##### EXERCISE INPUTS #####
(* ===== verification/CoreTypes.v ===== *)
(** * crates/core: the data that crosses crate boundaries, and the trait
    contracts.

    Records keep the source's field names behind a short prefix, because
    Rocq's field names share one name space. The traits of
    [traits.rs] are type classes: an implementation is an instance, and the
    replay engine and the daemon are written against the classes. *)

From Stdlib Require Import ZArith Lia.
From stdpp Require Import base gmap strings list countable.
From S2P Require Import Prelude F64.

(** ** pubkey.rs *)

(** [Pubkey([u8; 32])]. *)
Record Pubkey := mkPubkey { pk_bytes : list Z }.

#[global] Instance Pubkey_eq_dec : EqDecision Pubkey.
Proof. solve_decision. Defined.
#[global] Program Instance Pubkey_countable : Countable Pubkey :=
  inj_countable' pk_bytes mkPubkey _.
Next Obligation. by intros []. Qed.

(** The type invariant of [[u8; 32]]. *)
Definition Pubkey_wf (p : Pubkey) : Prop :=
  length (pk_bytes p) = 32%nat /\ Forall is_u8 (pk_bytes p).

Definition Pubkey_new (bytes : list Z) : Pubkey := mkPubkey bytes.
(** [Pubkey::default()]. *)
Definition Pubkey_default : Pubkey := mkPubkey (replicate 32 0).

Section base58.
(** The [bs58] crate: its decoder gives the decoded bytes (no value for a
    character outside the alphabet), its encoder a string. *)
Context (bs58_decode : string -> option (list Z)) (bs58_encode : list Z -> string).

Inductive bs58_error := BufferTooSmall | InvalidCharacter.

(** [Pubkey::from_base58]: decoding onto a 32-byte buffer fails when more
    bytes come out, and fewer than 32 are refused by the length test. *)
Definition from_base58 (s : string) : result Pubkey bs58_error :=
  match bs58_decode s with
  | None => Err InvalidCharacter
  | Some bytes =>
      if (32 <? length bytes)%nat then Err BufferTooSmall
      else if negb (length bytes =? 32)%nat then Err BufferTooSmall
      else Ok (mkPubkey bytes)
  end.

Definition to_base58 (p : Pubkey) : string := bs58_encode (pk_bytes p).

(** Every accepted string decodes to exactly 32 bytes. *)
Lemma from_base58_Ok s p :
  from_base58 s = Ok p <-> bs58_decode s = Some (pk_bytes p) /\ length (pk_bytes p) = 32%nat.
Proof.
  unfold from_base58. destruct (bs58_decode s) as [bs|]; [|split; [done|by intros [? _]]].
  destruct (Nat.ltb_spec 32 (length bs)), (Nat.eqb_spec (length bs) 32); cbn;
    split; intros H'; try done; try (destruct H' as [[= ->] ?]; lia).
  - by injection H' as <-.
  - destruct H' as [[= ->] _]. by destruct p.
Qed.
End base58.

(** ** protocol.rs *)

Inductive Protocol := Kamino.
#[global] Instance Protocol_eq_dec : EqDecision Protocol.
Proof. solve_decision. Defined.
#[global] Program Instance Protocol_countable : Countable Protocol :=
  {| encode _ := 1%positive; decode _ := Some Kamino |}.
Next Obligation. by intros []. Qed.

Definition Protocol_fmt (p : Protocol) : string :=
  match p with Kamino => "kamino" end.

Inductive RevertReason :=
| RaceLost
| SlippageExceeded
| ComputeExhausted
| FlashRepayFailed
| ProgramError (log : string).
#[global] Instance RevertReason_eq_dec : EqDecision RevertReason.
Proof. solve_decision. Defined.

(** ** types.rs *)

Record BreachCandidate := mkBreachCandidate {
  bc_protocol : Protocol;
  bc_position_id : Pubkey;
  bc_collateral_mint : Pubkey;
  bc_debt_mint : Pubkey;
  bc_health_factor : f64;
  bc_close_factor_max_repay : Z;
  bc_slot : Z
}.

Record FlashSource := mkFlashSource {
  fs_protocol : Protocol;
  fs_reserve : Pubkey;
  fs_fee_bps : Z
}.

Record ProfitEstimate := mkProfitEstimate {
  pe_bonus_usd : f64;
  pe_est_slippage_usd : f64;
  pe_flash_fee_usd : f64;
  pe_est_cu_cost_usd : f64;
  pe_bid_tip_usd : f64;
  pe_net_usd : f64
}.

Record RoutedCandidate := mkRoutedCandidate {
  rc_candidate : BreachCandidate;
  rc_repay_amount : Z;
  rc_flash_source : FlashSource;
  rc_expected : ProfitEstimate
}.

Record SimResult := mkSimResult {
  sr_routed : RoutedCandidate;
  sr_feasible : bool;
  sr_cu_measured : Z;
  sr_tx_bytes : Z;
  sr_profitable : bool
}.

Record Bundle := mkBundle {
  bu_sim : SimResult;
  bu_versioned_tx : list Z;
  bu_alt_keys : list Pubkey
}.

Inductive SubmitOutcome :=
| Landed (slot : Z) (actual_net_usd : f64)
| Reverted (reason : RevertReason)
| NotIncluded.

Record LiquidationRecord := mkLiquidationRecord {
  lr_routed : RoutedCandidate;
  lr_outcome : SubmitOutcome;
  lr_submitted_at_slot : Z;
  lr_resolved_at_slot : Z
}.

(** ** traits.rs *)

Record AccountUpdate := mkAccountUpdate {
  au_pubkey : Pubkey;
  au_owner : Pubkey;
  au_data : list Z;
  au_slot : Z
}.

(** [trait HealthAdapter]; [&mut self] is explicit state passing. *)
Class HealthAdapter (H : Type) := {
  on_account_update : H -> AccountUpdate -> H * option BreachCandidate;
  close_factor : H -> Pubkey -> Z;
  position_count : H -> Z;
  sync_lag_slots : H -> Z
}.

(** [trait FlashSourceRouter]. *)
Class FlashSourceRouter (R : Type) := {
  route : R -> Pubkey -> Z -> option FlashSource
}.

(** [trait Simulator]. *)
Class Simulator (S : Type) := {
  simulate : S -> RoutedCandidate -> SimResult
}.

(** [trait Submitter]: the asynchronous call returns one outcome. *)
Class Submitter (S : Type) := {
  submit : S -> Bundle -> SubmitOutcome
}.

#[global] Instance BreachCandidate_eq_dec : EqDecision BreachCandidate.
Proof. solve_decision. Defined.
#[global] Instance FlashSource_eq_dec : EqDecision FlashSource.
Proof. solve_decision. Defined.
#[global] Instance SubmitOutcome_eq_dec : EqDecision SubmitOutcome.
Proof. solve_decision. Defined.
#[global] Instance ProfitEstimate_eq_dec : EqDecision ProfitEstimate.
Proof. solve_decision. Defined.
#[global] Instance RoutedCandidate_eq_dec : EqDecision RoutedCandidate.
Proof. solve_decision. Defined.
#[global] Instance LiquidationRecord_eq_dec : EqDecision LiquidationRecord.
Proof. solve_decision. Defined.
#####
### [WHAT IS NEEDED]
Your answer should consist of all lines above that include the string "Kamino".

### [FINAL ANSWER]
Inductive Protocol := Kamino.
  {| encode _ := 1%positive; decode _ := Some Kamino |}.
  match p with Kamino => "kamino" end.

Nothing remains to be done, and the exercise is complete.